Rugby thrust into doping cloud

2013-05-30 21:10
Laurent Benezech (Gallo Images)

SA's biggest rugby fans

2013-06-05 21:00

Pictures of the biggest rugby fans in SA wearing their team's shirt proudly.

Paris - Former France prop Laurent Benezech continued to make controversial claims about doping in rugby on Thursday by telling the French Senate he believes he was given illegal substances during the 1995 World Cup.

Last month Benezech claimed doping in rugby was as bad as in cycling and that those involved in running the sport were turning a blind eye to it, in much the same way as cycling had prior to the Festina scandal in 1998.

Now, in his latest broadside against the cleanliness of rugby, Benezech said he had a strong inclination that he was given doping products during the 1995 World Cup in South Africa, where France reached the semi-finals before losing narrowly to the hosts.

"I have a strong belief that during that period I was given cortisone," Benezech told an inquiry into the fight against doping in sport.
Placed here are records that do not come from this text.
(** ** Subscriptions are isolated *)

(** An event the subscription may get: one of the hub's own, or one that was
    published to its tenant for its user. *)
Definition meant_for (log : list (string * Entry)) (tenant user : string) (ev : SEvent) : Prop :=
  ev_ID ev = "" \/ exists e, (Key tenant, e) ∈ log /\ event_of e = ev /\ targets (field e "to") user = true.
Definition task_ok (h : Hub) (log : list (string * Entry)) (k : Task) : Prop :=
  match k with
  | Dispatch t e => exists ts, h_tsubs h !! t = Some ts /\ (Key (ts_tenant ts), e) ∈ log
  | Push s ev _ | Send s ev _ =>
    exists x, h_subs h !! s = Some x /\ meant_for log (s_tenant x) (s_user x) ev
  | Replay s _ | CloseSub s | CloseChan s => is_Some (h_subs h !! s)
  end.
(** The hub only grows, and nothing changes whose it is. *)
Record hub_le (h h' : Hub) : Prop := {
  le_subs s x : h_subs h !! s = Some x ->
    exists x', h_subs h' !! s = Some x' /\ s_tenant x' = s_tenant x /\ s_user x' = s_user x;
  le_tsubs t ts : h_tsubs h !! t = Some ts ->
    exists ts', h_tsubs h' !! t = Some ts' /\ ts_tenant ts' = ts_tenant ts;
}.
Lemma hub_le_refl h : hub_le h h.
Proof. split; eauto. Qed.
Lemma task_ok_mono h h' log log' k :
  hub_le h h' -> log ⊆ log' -> task_ok h log k -> task_ok h' log' k.
Proof.
  intros [Hs Ht] Hlog. destruct k; simpl.
  - intros [x Hx]. apply Hs in Hx as (x' & Hx' & _). by exists x'.
  - intros (ts & Hts & He). apply Ht in Hts as (ts' & Hts' & E). exists ts'. rewrite E. auto.
  - intros (x & Hx & He). apply Hs in Hx as (x' & Hx' & E1 & E2). exists x'. rewrite E1, E2.
    split; [done|]. destruct He as [He|(e & ? & ?)]; [by left|right; eauto].
  - intros (x & Hx & He). apply Hs in Hx as (x' & Hx' & E1 & E2). exists x'. rewrite E1, E2.
    split; [done|]. destruct He as [He|(e & ? & ?)]; [by left|right; eauto].
  - intros [x Hx]. apply Hs in Hx as (x' & Hx' & _). by exists x'.
  - intros [x Hx]. apply Hs in Hx as (x' & Hx' & _). by exists x'.
Qed.
Lemma hub_le_sub s x x' h :
  h_subs h !! s = Some x -> s_tenant x' = s_tenant x -> s_user x' = s_user x -> hub_le h (set_sub s x' h).
Proof.
  intros Hx H1 H2. split; simpl; [|eauto]. intros s' y Hy. rewrite lookup_insert. case_decide; [|eauto].
  subst. simplify_eq. eauto.
Qed.
Lemma hub_le_tsub t ts ts' h :
  h_tsubs h !! t = Some ts -> ts_tenant ts' = ts_tenant ts -> hub_le h (set_tsub t ts' h).
Proof.
  intros Hx H1. split; simpl; [eauto|]. intros s' y Hy. rewrite lookup_insert. case_decide; [|eauto].
  subst. simplify_eq. eauto.
Qed.
Lemma hub_le_trans a b c : hub_le a b -> hub_le b c -> hub_le a c.
Proof.
  intros [S1 T1] [S2 T2]. split.
  - intros s x (y & Hy & E1 & E2)%S1. apply S2 in Hy as (z & Hz & E3 & E4). exists z. by rewrite E3, E4.
  - intros t x (y & Hy & E1)%T1. apply T2 in Hy as (z & Hz & E3). exists z. by rewrite E3.
Qed.

(** What every subscription, tenant record and stream satisfies. *)
Record hub_ok (h : Hub) (m : Memory) (log : list (string * Entry)) : Prop := {
  ok_queued s x : h_subs h !! s = Some x ->
    Forall (meant_for log (s_tenant x) (s_user x)) (s_ch x ++ s_seen x);
  ok_streams key e : e ∈ entries key m -> (key, e) ∈ log;
  ok_conns t ts s : h_tsubs h !! t = Some ts -> s ∈ ts_conns ts ->
    exists x, h_subs h !! s = Some x /\ s_tenant x = ts_tenant ts;
  ok_tenants tenant t : h_tenants h !! tenant = Some t ->
    exists ts, h_tsubs h !! t = Some ts /\ ts_tenant ts = tenant;
  ok_fresh n : is_Some (h_subs h !! n) \/ is_Some (h_tsubs h !! n) -> (n < h_next h)%nat;
}.
Definition tasks_ok (h : Hub) (log : list (string * Entry)) (th : Thread) : Prop :=
  Forall (task_ok h log) (th_tasks th).
Definition iso (y : System) : Prop :=
  hub_ok (y_hub y) (y_mem y) (y_log y) /\ Forall (tasks_ok (y_hub y) (y_log y)) (y_threads y).

Section isolation.
Context (cfg : HubConfig).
The former Toulouse and Racing Metro front-ranker said it was while being treated with cortisone for a retinal detachment in 1999 that he worked out he'd already been given that substance once before, at the 1995 World Cup.

"I discovered a certain physical euphoria, I didn't feel tired any more... That feeling reminded me that I'd had it once before at a specific time in my career," he said.

Benezech also claimed that the culpability went right to the top.

"The French team had a doctor who was Marc Bichon and a manager who was Pierre Berbizier.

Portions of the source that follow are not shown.